# [Problem to work on]
Only the lines that contain the string "time" belong in the answer; pull them from the records.

Records contained in a dataset:

--- START ---

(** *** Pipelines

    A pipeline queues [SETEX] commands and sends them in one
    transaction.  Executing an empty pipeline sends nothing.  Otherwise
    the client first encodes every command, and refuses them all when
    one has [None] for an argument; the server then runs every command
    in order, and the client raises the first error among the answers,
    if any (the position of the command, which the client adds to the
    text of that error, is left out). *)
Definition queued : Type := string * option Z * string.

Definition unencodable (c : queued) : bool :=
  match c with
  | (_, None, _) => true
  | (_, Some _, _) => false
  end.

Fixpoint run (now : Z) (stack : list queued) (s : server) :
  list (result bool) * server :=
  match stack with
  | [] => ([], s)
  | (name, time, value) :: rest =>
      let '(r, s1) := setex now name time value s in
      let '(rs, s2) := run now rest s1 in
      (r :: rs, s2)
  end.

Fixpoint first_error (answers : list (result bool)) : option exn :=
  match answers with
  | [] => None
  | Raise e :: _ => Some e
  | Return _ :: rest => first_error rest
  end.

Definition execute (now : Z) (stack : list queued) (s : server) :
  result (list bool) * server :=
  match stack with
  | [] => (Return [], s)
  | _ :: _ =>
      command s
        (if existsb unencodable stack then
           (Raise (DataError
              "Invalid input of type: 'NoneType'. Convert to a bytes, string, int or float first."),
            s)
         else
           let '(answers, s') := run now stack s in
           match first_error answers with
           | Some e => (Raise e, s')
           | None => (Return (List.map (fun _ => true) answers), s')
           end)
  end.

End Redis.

--- END ---

# [Exercise response]
  | (name, time, value) :: rest =>
      let '(r, s1) := setex now name time value s in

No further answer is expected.